En condiciones normales alentaría esa situación, adularía al viejo con la esperanza de obtener ganancias fáciles como una tarjeta de crédito, un fajo de billetes o, tal vez, una caja de caudales oculta en un rincón, cuyo robo Laurent jamás denunciaría.

He dicho que lo haría en condiciones normales, pero los hombres como Laurent son fáciles de encontrar, mientras que las mujeres como Yanne...

Años atrás, cuando era otra, fui al cine a ver una película de la antigua Roma. En muchos aspectos fue una cinta decepcionante: demasiado repipi y llena de sangre falsa y redención hollywoodiense. Fueron las escenas de los gladiadores las que me resultaron extraordinariamente irreales: esas masas de personas generadas por ordenador y situadas en el fondo, seres que gritaban, reían y agitaban los brazos de forma ordenada, como papel de empapelar animado. En su momento me pregunté si los creadores de la película sabían lo que es una multitud de carne y hueso. Yo la he visto y debo reconocer que, en general, la multitud me parece más interesante que el espectáculo propiamente dicho; aunque como animación esos seres resultan convincentes, lo cierto es que carecían de colores y no había nada real en su comportamiento.

Pues bien, Yanne Charbonneau me recuerda a esos seres. Es una creación imaginaria situada en el fondo, lo suficientemente real para el observador casual pese a que actúa según una sucesión de órdenes previsibles. Carece de colores o, si los tiene, se ha vuelto muy hábil para ocultarlos tras esa pantalla de incoherencias.
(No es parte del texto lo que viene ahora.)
(* ===== verification/Wire.v ===== *)
(** Message formats in general: what an encoder and a decoder of one message
    type owe each other ([Wire], [WireOk]), and the laws by which the decoders
    of ceky-protocol are run on an encoding and inverted on arbitrary input. *)
From S2P Require Import Prelude Bytes.

Local Open Scope Z_scope.

(** A message type with its encoder, its decoder and the values it can carry. *)
Class Wire (E A : Type) : Type := {
  wire_encode : A → bytes;
  wire_decode : bytes → result E A;
  wire_wf : A → Prop
}.

(** Every carried value comes back from its encoding; decoding never panics, and
    on real bytes it only produces values that can be carried. *)
Class WireOk (E A : Type) `{W : !Wire E A} : Prop := {
  wire_roundtrip : ∀ a, wire_wf a → wire_decode (wire_encode a) = Ok a;
  wire_safe : ∀ b, wire_decode b ≠ Panic;
  wire_sound : ∀ b a, bytes_wf b → wire_decode b = Ok a → wire_wf a
}.

(** ** Running a decoder on an encoding *)
Section Run.
Context {E B : Type}.

Lemma bind_ensure short n (f : unit → parser E B) b :
  n ≤ blen b → pbind (ensure short n) f b = f tt b.
Proof. intros. by apply pbind_ok, ensure_ok. Qed.

Lemma bind_uint n z (f : Z → parser E B) rest :
  is_uint (8 * Z.of_nat n) z → pbind (get_uint n) f (be_bytes n z ++ rest) = f z rest.
Proof. intros. by apply pbind_ok, get_uint_be. Qed.

Lemma bind_slice n s (f : bytes → parser E B) rest :
  blen s = n → pbind (get_slice n) f (s ++ rest) = f s rest.
Proof. intros. by apply pbind_ok, get_slice_app. Qed.

Lemma bind_slice_end n s (f : bytes → parser E B) :
  blen s = n → pbind (get_slice n) f s = f s [].
Proof. intros <-. apply pbind_ok, get_slice_all. Qed.

Lemma bind_rest (f : bytes → parser E B) b :
  pbind remaining (λ n, pbind (get_slice n) f) b = f b [].
Proof. unfold pbind at 1, remaining. simpl. by apply bind_slice_end. Qed.

Lemma bind_lift_ok {A} (a : A) (f : A → parser E B) r b :
  r = Ok a → pbind (plift r) f b = f a b.
Proof. by intros ->. Qed.

Lemma bind_guard c (e : E) (f : unit → parser E B) b :
  c = false → pbind (plift (guard_err c e)) f b = f tt b.
Proof. by intros ->. Qed.
End Run.

Lemma run_eq {E A} (p : parser E A) b a rest : p b = Ok (a, rest) → run p b = Ok a.
Proof. intros H. unfold run. by rewrite H. Qed.

(** Lengths of encodings. *)
Ltac blen_lia := rewrite ?blen_app, ?blen_be_bytes; unfold blen in *; simpl; lia.

(** ** Values returned on arbitrary input *)
Definition preturns {E A} (P : A → Prop) (p : parser E A) : Prop :=
  ∀ b a b', bytes_wf b → p b = Ok (a, b') → P a ∧ bytes_wf b'.

Section Returns.
Context {E : Type}.

Lemma preturns_bind {A B} P Q (p : parser E A) (f : A → parser E B) :
  preturns P p → (∀ a, P a → preturns Q (f a)) → preturns Q (pbind p f).
Proof.
  intros Hp Hf b c b' Hb H. unfold pbind in H.
  destruct (p b) as [[a b1]| |] eqn:E1; [|done..].
  destruct (Hp _ _ _ Hb E1) as [Ha Hb1]. by eapply Hf.
Qed.

Lemma preturns_ret {A} (P : A → Prop) (a : A) : P a → preturns P (pret (E:=E) a).
Proof. intros Ha b x b' Hb [= <- <-]. done. Qed.

Lemma preturns_plift_bind {A B} Q (r : result E A) (f : A → parser E B) :
  (∀ a, r = Ok a → preturns Q (f a)) → preturns Q (pbind (plift r) f).
Proof.
  intros Hr b a b' Hb H. unfold pbind, plift in H. destruct r; [|done..]. by eapply Hr.
Qed.

Lemma preturns_uint n : preturns (is_uint (8 * Z.of_nat n)) (get_uint (E:=E) n).
Proof.
  intros b a b' Hb H. unfold get_uint in H. case_match eqn:Hl; simplify_eq.
  apply Nat.ltb_ge in Hl. split; [|by apply Forall_drop].
  pose proof (of_be_range (take n b) (Forall_take _ _ _ Hb)) as Hr.
  unfold blen in Hr. by rewrite length_take, Nat.min_l in Hr.
Qed.

Lemma preturns_slice n : 0 ≤ n →
  preturns (λ s, blen s = n ∧ bytes_wf s) (get_slice (E:=E) n).
Proof.
  intros Hn b a b' Hb H. unfold get_slice in H. case_match eqn:Hl; simplify_eq.
  apply Z.ltb_ge in Hl. split_and!; [|by apply Forall_take|by apply Forall_drop].
  by apply blen_take.
Qed.

Lemma preturns_ensure short n : preturns (λ _, True) (ensure (E:=E) short n).
Proof. intros b a b' Hb H. unfold ensure in H. case_match; by simplify_eq. Qed.

Lemma preturns_remaining : preturns (λ n, 0 ≤ n) (remaining (E:=E)).
Proof. intros b a b' Hb [= <- <-]. split; [apply blen_nonneg|done]. Qed.

Lemma run_returns {A} P (p : parser E A) b a :
  preturns P p → bytes_wf b → run p b = Ok a → P a.
Proof.
  intros Hp Hb H. unfold run in H. destruct (p b) as [[x b']| |] eqn:E1; simplify_eq/=.
  by destruct (Hp _ _ _ Hb E1).
Qed.
End Returns.

(** Walk through a decoder collecting what is known of the values read. *)
Ltac preturns_tac :=
  repeat first
    [ eapply preturns_bind; [apply preturns_ensure | intros ? _]
    | eapply preturns_bind; [apply preturns_uint | intros ? ?]
    | eapply preturns_bind; [apply preturns_slice; (lia || (unfold is_uint in *; lia)) | intros ? [? ?]]
    | eapply preturns_bind; [apply preturns_remaining | intros ? ?]
    | apply preturns_plift_bind; intros ? ?
    | apply preturns_ret ].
Por otro lado, sus hijas están vivamente iluminadas. Aunque la mayoría de los niños presentan colores más intensos que los adultos, incluso así Annie destaca y su rastro azul mariposa irrumpe desafiante contra el cielo.

Creo que también hay algo más, una especie de sombra a su paso. Volví a verla mientras jugaba con Rosette en el callejón de la chocolatería: Annie con su nube de cabello bizantino, teñida de dorado por el sol de la tarde, aferrando la mano de su hermana pequeña mientras Rosette chapoteaba y pateaba los adoquines moteados con sus botas de agua de color amarillo claro.

Una especie de sombra..., ¿un perro, un gato?

Bien, ya lo averiguaré. Acabaré por saberlo. Dame tiempo, Nanou, solo te pido que me des tiempo.